General characteristics
- Class & type: General cargo ship
- Tonnage: 7,813 GT; 10,385 DWT;
- Length: 145.63 m (478 ft)
- Beam: 18.36 m (60 ft)
- Draught: 7.8 m (26 ft)
- Depth: 10.3 m (34 ft)
- Installed power: 1 × MaK 9M32 (1 × 4,300 kW); 3 × Caterpillar 3412 auxiliary engines; 1 × shaft generator;
- Propulsion: Diesel; single shaft; 1 × controllable pitch propeller; 1 × bow thruster;
- Speed: 14.5 knots (26.9 km/h; 16.7 mph) (service)
- Capacity: 686 TEU
- Crew: 12 crew

= MV Thorco Cloud =

General cargo ship sunk in a collision in the Strait of Singapore in 2015

MV Thorco Cloud was a general cargo ship owned by Thorco Projects that sank in the Singapore Strait in December 2015 after a collision with the chemical tanker MV Stolt Commitment. The collision resulted in six casualties from a total crew of 12. The collision caused the ship to split into two parts, which sank approximately 1.85 km apart at a depth of 70 m in the traffic separation scheme of the Singapore Strait, one of the world's busiest shipping lanes. The wreck was removed in 2019.

==Construction==
The ship was constructed by Damen shipyards in Galați, Romania where it was started, and Foxhol, The Netherlands where it was completed. The ship was launched in July 2004, as the MV S. Partner and was one of a series of identical sister ships.

==History==
The ship has undergone name and Flag State changes throughout its service life, including:
- MV S. Partner flagged in the Marshall Islands.
- MV UAL Gabon flagged in the Marshall Islands.
- MV Molene flagged in Antigua and Barbuda.
- MV BBC Brazil flagged in Antigua and Barbuda.
- MV Thorco Cloud flagged in Antigua and Barbuda.

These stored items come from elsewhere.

Definition resolveMode (d : Dispatcher) (tenantID : string) : string :=
  match d.(effectiveMode) with
  | None => Mode.ModeEnforce
  | Some f => if Mode.IsValid (f tenantID) then f tenantID else Mode.ModeEnforce
  end.

(** The first hop that names the pod decides. *)
Definition divergentFields (d : Dispatcher) (original : Content) (tamperingPod : string) (hops : list Hop) : list string :=
  match d.(forwardedContentFor) with
  | None => []
  | Some f =>
      match list_find (fun h => h.(HopSession) = tamperingPod \/ h.(PodID) = tamperingPod) hops with
      | Some (_, h) => match f h with Some forwarded => DivergentFields original forwarded | None => [] end
      | None => []
      end
  end.

Definition originDepth (hops : list Hop) : Z := match hops with h :: _ => h.(HopDepth) | [] => 0 end.

Definition delivered (res : ChainResult) : dispatchResult :=
  match res.(Termination) with
  | TerminateSuppressed => mkDispatchResult res "" true
  | _ => mkDispatchResult res res.(ResolverSession) false
  end.

Definition handleTamper (d : Dispatcher) (tenantID : string) (raising : Session) (originalContent : Content)
    (initiator : string) (hops : list Hop) (mode : string) (chainErr : ChainError) (expected observed : runes)
    : list Note * result ToolErr dispatchResult :=
  let tamperingPod := chainErr.(ErrHop) in
  let forwardOutcome := if String.eqb mode Mode.ModeDetectOnly then "forwarded_as_received" else "rejected" in
  let divergent := divergentFields d originalContent tamperingPod hops in
  let notes :=
    (if d.(tamperMetrics) then [TamperMetric raising.(SID) tamperingPod mode] else []) ++
    (if d.(audit) then [TamperAudit (mkTamperEvent mode raising.(SID) tamperingPod tenantID raising.(SUser)
                          (originDepth hops) initiator divergent expected observed forwardOutcome)] else []) in
  (notes,
   if String.eqb mode Mode.ModeDetectOnly
   then match WalkChain (mkChainInput hops originalContent initiator d.(depthPolicy) d.(suppressAtDepth) None) with
        | Err e => Err (ChainFailure e)
        | Ok res => Ok (delivered res)
        end
   else Err (ELICITATION_CONTENT_TAMPERED tamperingPod divergent)).

(** [dispatch]; [None] when building the hops runs out of fuel. *)
Definition dispatch (d : Dispatcher) (tenantID : string) (raising : Session) (originalContent : Content)
    (initiator rawURL : string) : option (list Note * result ToolErr dispatchResult) :=
  match CheckURLModeProvenance initiator rawURL "" d.(urlModeAllowlist) with
  | Err rej => Some (
      (if d.(dropMetrics) then [DropMetric "domain_not_allowlisted"] else []) ++
      (if d.(audit) then [UrlRejected raising.(SID) tenantID rej.(RejHost) rej.(RejReason) initiator raising.(SDepth)] else []),
      Err (DOMAIN_NOT_ALLOWLISTED rej))
  | Ok _ =>
      (fun hops =>
        match hops with
        | Err e => ([], Err e)
        | Ok hops =>
            let mode := resolveMode d tenantID in
            let forwarded := if String.eqb mode Mode.ModeOff then None else d.(forwardedContentFor) in
            match WalkChain (mkChainInput hops originalContent initiator d.(depthPolicy) d.(suppressAtDepth) forwarded) with
            | Err e => match e.(Cause) with
                       | Some (Tamper expected observed) =>
                           handleTamper d tenantID raising originalContent initiator hops mode e expected observed
                       | _ => ([], Err (ChainFailure e))
                       end
            | Ok res => ([], Ok (delivered res))
            end
        end) <$> buildHops d raising
  end.
End Dispatch.

(** ** The caller *)

Record Principal := mkPrincipal { Subject : string; PTenant : string; PSession : string }.

Definition callerSessionID (p : option Principal) (fallback : string) : string :=
  match p with
  | Some p => if is_empty p.(PSession) then fallback else p.(PSession)
  | None => fallback
  end.

Definition callerTenantID (p : option Principal) (fallback : string) : string :=
  let rest := if is_empty fallback then "default" else fallback in
  match p with
  | Some p => if is_empty p.(PTenant) then rest else p.(PTenant)
  | None => rest
  end.

(** [Store] and [SessionService] are [None] when they are not wired; [read] is
    the primary or the replica read of the row. *)
Record Access := mkAccess {
  acc_read : option (string -> result LookupErr Session); acc_service : option (Session -> bool) }.

Inductive CallerErr := CallerUnauthorized | CallerLookup (e : LookupErr).

Definition lookupCallerSession (p : option Principal) (a : Access) (id : string) : result CallerErr Session :=
  match p with
  | None => Err CallerUnauthorized
  | Some p =>
      if is_empty p.(Subject) then Err CallerUnauthorized
      else match a.(acc_read) with
           | None => Err (CallerLookup LNotFound)
           | Some read =>
               match read id with
               | Err e => Err (CallerLookup e)
               | Ok row =>
                   match a.(acc_service) with
                   | Some accessible => if accessible row then Ok row else Err (CallerLookup LNotFound)
                   | None => Err (CallerLookup LNotFound)
                   end
               end
           end
  end.

(** [errSessionLookup] answers every other failure alike. *)
Definition errCallerSessionLookup (e : CallerErr) : ToolErr :=
  match e with CallerUnauthorized => UNAUTHORIZED | CallerLookup _ => RESOURCE_NOT_FOUND end.

(** ** lenny/request_elicitation *)

(** The arguments after [json.Unmarshal]; [arg_schema] is [None] when the
    member is absent, else the decoded value. *)
Record RequestArgs := mkRequestArgs {
  arg_session : string; arg_message : string; arg_schema : option value; arg_id : string; arg_url : string }.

===Collision and sinking===

On 16 December 2015 the ship departed the port of Batu Ampar, Indonesia with a crew of 12 bound for Durban, South Africa and loaded with a cargo of railway rails. During Thorco Clouds transit into the Singapore Strait traffic separation scheme, chemical tanker MV Stolt Commitment collided with Thorco Cloud, breaking the ship into two parts and causing them both to sink within the strait. The bow section of the Thorco Cloud continued to float after the collision and drifted, while the aft section containing the bridge and engine room sank almost immediately. Six crew members were rescued from the incident, and six more crew members were declared missing, later found deceased.

The Standard P&I Club instructed Guangzhou Salvage to recover the wreck of the Thorco Cloud, which was performed in 2019.